チョンブリー県( จังหวัดชลบุรี )は大バンコク都の南東に位置し、その領域にはリゾート地で有名なパタヤ市が含まれている。人口約101万人、県民の平均所得は全国の平均所得とほぼ等しい。(大バンコク都の7割程度)

にぎやかな学部所有のバスに乗って、シーラチャー・タイガース動物園、ナーンヌアン、パタヤパークタワーなどをまわった。パタヤパークビルの約170メートルの高さにある76階からひもに吊されて降りるアトラクションは美しい景色を眺めるというよりは、肝試しの要素の方が強かったかもしれない。アトラクション自体はさほど怖くないのだけれども、列に並んでいるときは心臓に悪かった。

彼らのにぎやかさは本当に尋常ではないのだ。年齢が1歳しか違わないのに、彼らのノリについていけないとは・・・。そうそう、SPEED4人組のようなノリなのだ!

2002年1月28日(月)

チュラロンコン大学文学部集中タイ語講座初級1のクラスは3人の講師によって運営されている。一人の講師が一週間のうちの3日間を担当し、残る二人がそれぞれ一日ずつを担当する。そして、今日は週1回だけ僕たちのクラスを担当する講師の担当日だった。この講師の授業が最も分かりにくくて、家に帰ってから復習する時の僕たちをひどく悩ませている。

一方、この3人の講師のうち、最も分かりやすくて楽しいのは一週間のうちの3日間を担当している講師なのだが、彼女が初級2は担当しないかもしれないと言い出した。理由は、中級のコースを教えるのに挑戦してみたいというものだが、実際のところは別の理由があるのかもしれない。

クラスの西洋人のひとりはこの事態をひどく恐れている。なぜなら、彼のあまり上手でないタイ語に辛抱強くつきあってくれている先生がいなくなってしまうのは、彼の成績不良による退学という事態を招きかねないからだ。先週末、彼は授業を3日間担当している講師に言った。

「先生、このクラスはあなたのクラスです!初級2も私たちを教えてください」

「しかし、この件は確定事項ではありません。したがって、私にもどうなるか分からないのです」

本当に彼は切羽詰まっている様子だ。

――と、まるで対岸の火事のことのように書いているけれども、実のところ僕にとっても重大な問題だ。なにしろ、今日の先生の授業を聞いていると、僕まで混乱して授業についていけなくなるからだ。もし、3日間を担当している講師の穴を今日の先生が埋めることになって、この授業が毎日のように続くようになったら、僕は何も理解できることなく期末試験に臨むことになるかもしれない。つまり、僕の強制退学までも視野に入れなくてはならないのだ。はぁ。。

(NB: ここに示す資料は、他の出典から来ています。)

(** * Repetition data validation over [cin]: a shallow embedding of main.cpp

    The program reads values from [cin] with the formatted extraction
    operator, and repeats the request for as long as [cin.good()] reports a
    failure (type-checking validation) or the value lies outside a pair of
    bounds (range-checking validation).

    The embedding keeps the shape of the source:
    - [istream] is the part of the [cin] object the code depends on: the
      characters waiting in the input buffer, the [eofbit] and [failbit] state
      flags and the [boolalpha] format flag;
    - every member call on [cin] and every insertion into [cout] is an action
      of a small state monad over a [world]; the world also keeps the history
      of those calls, so that the order of the operations can be stated;
    - the three [while] loops of the readers are one loop over the extraction
      operator of the target type; a loop can run for ever (on an exhausted
      input it does), so it is bounded by a number of iterations [fuel].

    The library behind [cin] is modelled as ISO C++11 specifies it for the
    classic locale: a formatted extraction skips whitespace, sets [failbit]
    when no value can be read and [eofbit] when it meets the end of the
    input, and stores 0 or the nearest limit on failure; [int] has 32 bits,
    [float] is IEEE 754 binary32 and [double] binary64, and a decimal numeral
    is converted to the nearest value, ties to even.  The input is the finite
    text typed during the session; after it the stream is at its end. *)

From Stdlib Require Import List Ascii String ZArith Bool Lia Arith.
From Stdlib Require Import Floats.SpecFloat.
Import ListNotations.

Set Implicit Arguments.

(** ** The input stream *)

Module Stream.

Record istream : Type := mkStream {
  buf : list ascii;     (* characters typed and not yet extracted *)
  eofbit : bool;
  failbit : bool;
  boolalpha : bool      (* format flag set by the boolalpha manipulator *)
}.

(** [cin.good()]: no state flag is set. *)
Definition good (s : istream) : bool := negb (eofbit s) && negb (failbit s).

(** [cin.clear()]: all state flags are reset; buffer and format flags stay. *)
Definition clear (s : istream) : istream :=
  mkStream (buf s) false false (boolalpha s).

(** [cin.setstate(failbit)]. *)
Definition setfail (s : istream) : istream :=
  mkStream (buf s) (eofbit s) true (boolalpha s).

(** [cin >> boolalpha]: sets the format flag, whatever the state flags are. *)
Definition set_boolalpha (s : istream) : istream :=
  mkStream (buf s) (eofbit s) (failbit s) true.

(** The stream an interactive session starts with: [text] has been typed. *)
Definition typed (text : list ascii) : istream := mkStream text false false false.

Definition newline : ascii := "010"%char.

(** The characters [cin.ignore(n, delim)] leaves in the buffer, and whether
    the end of the input was met: characters are extracted and discarded
    until [n] of them have been, or the input ends, or the delimiter has been
    extracted. *)
Fixpoint ignore_buf (n : nat) (delim : ascii) (b : list ascii)
  : list ascii * bool :=
  match n with
  | O => (b, false)
  | S n' =>
      match b with
      | [] => ([], true)
      | c :: b' =>
          if Ascii.eqb c delim then (b', false) else ignore_buf n' delim b'
      end
  end.

(** [cin.ignore(n, delim)] is an unformatted input function: on a stream that
    is not good it only sets [failbit]. *)
Definition ignore (n : nat) (delim : ascii) (s : istream) : istream :=
  if good s then
    let '(b, eof) := ignore_buf n delim (buf s) in
    mkStream b eof false (boolalpha s)
  else setfail s.

(** Whitespace of the classic locale, skipped by formatted extraction. *)
Definition is_space (c : ascii) : bool :=
  let n := nat_of_ascii c in
  Nat.eqb n 32 || (Nat.leb 9 n && Nat.leb n 13).

Fixpoint skipws (b : list ascii) : list ascii :=
  match b with
  | c :: b' => if is_space c then skipws b' else b
  | [] => []
  end.

(** The prefix of a formatted extraction ([istream::sentry]): a stream that is
    not good gets [failbit] and nothing is read; otherwise whitespace is
    skipped, and meeting the end of the input there sets [eofbit] and
    [failbit].  [scan] is the type's own parser: it receives a buffer that
    starts with a character that is not whitespace and returns the buffer
    left, whether it met the end of the input, whether it failed, and the
    value it stores.  The result [None] says that the target variable was not
    assigned. *)
Definition formatted {T : Type}
    (scan : bool -> list ascii -> list ascii * bool * bool * T)
    (s : istream) : istream * option T :=
  if good s then
    match skipws (buf s) with
    | [] => (mkStream [] true true (boolalpha s), None)
    | b =>
        let '(rest, eof, fail, v) := scan (boolalpha s) b in
        (mkStream rest eof fail (boolalpha s), Some v)
    end
  else (setfail s, None).

End Stream.
Import Stream.

(** ** Extraction of the target types *)

Module Lex.

Definition is_digit (c : ascii) : bool :=
  let n := nat_of_ascii c in Nat.leb 48 n && Nat.leb n 57.

Definition digit_val (c : ascii) : Z := (Z.of_nat (nat_of_ascii c) - 48)%Z.

(** The longest run of decimal digits at the head of the buffer. *)
Fixpoint scan_digits (b : list ascii) : list ascii * list ascii :=
  match b with
  | c :: b' =>
      if is_digit c then let '(ds, r) := scan_digits b' in (c :: ds, r)
      else ([], b)
  | [] => ([], [])
  end.

Definition digits_val (ds : list ascii) : Z :=
  fold_left (fun acc c => 10 * acc + digit_val c)%Z ds 0%Z.

(** An optional sign; [true] is minus. *)
Definition scan_sign (b : list ascii) : bool * list ascii :=
  match b with
  | c :: b' =>
      if Ascii.eqb c "-" then (true, b')
      else if Ascii.eqb c "+" then (false, b')
      else (false, b)
  | [] => (false, b)
  end.

Definition is_nil {A : Type} (l : list A) : bool :=
  match l with [] => true | _ => false end.

Definition INT_MIN : Z := (- 2 ^ 31)%Z.
Definition INT_MAX : Z := (2 ^ 31 - 1)%Z.
Definition LONG_MIN : Z := (- 2 ^ 63)%Z.
Definition LONG_MAX : Z := (2 ^ 63 - 1)%Z.

(** [num_get] for a decimal integer of the range [lo .. hi]: sign and digits
    are accumulated; no digit is a failure that stores 0, a value that does
    not fit is a failure that stores the nearest limit.  The end of the input
    is met when the digits run up to it. *)
Definition scan_integer (lo hi : Z) (b : list ascii)
  : list ascii * bool * bool * Z :=
  let '(neg, b1) := scan_sign b in
  let '(ds, rest) := scan_digits b1 in
  let eof := is_nil rest in
  match ds with
  | [] => (rest, eof, true, 0)
  | _ =>
      let z := if neg then - digits_val ds else digits_val ds in
      if z <? lo then (rest, eof, true, lo)
      else if hi <? z then (rest, eof, true, hi)
      else (rest, eof, false, z)
  end%Z.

来月上旬に発表される時間割がとても気になる。そういえば、今日エーンの店に来た客はたったの2人だったとか。彼女によれば3月下旬頃に店がつぶれて、失業するかもしれないとのことだ。

2002年1月29日(火)

エーンの幼なじみが、昨日からエーンと同じ店で働き始めた。給料が大学卒の公務員並に良いうえにろくに客が来ないとあっては、こんなにおいしい仕事はない。

今日は学校帰りにエーンの店に寄って時間をつぶしてから、エーンの幼なじみたちと食事を食べに行った。今日は給料日とあって、エーンは僕たちに夕食をごちそうしてくれた。600バーツ。今日支給された半月分の彼女の給料の約20パーセントに相当する額だ。

お金は大切に使おう。

2002年1月31日(木)

バムルングラッド病院。超ラブリー!海外旅行傷害保険も愛してるゼ。ベイベー!ホテル並みに綺麗で、超サービスがいいのにタダ!

性病検査のために、局部が痛いと嘘をついて検査してもらったけれども異常はなかった。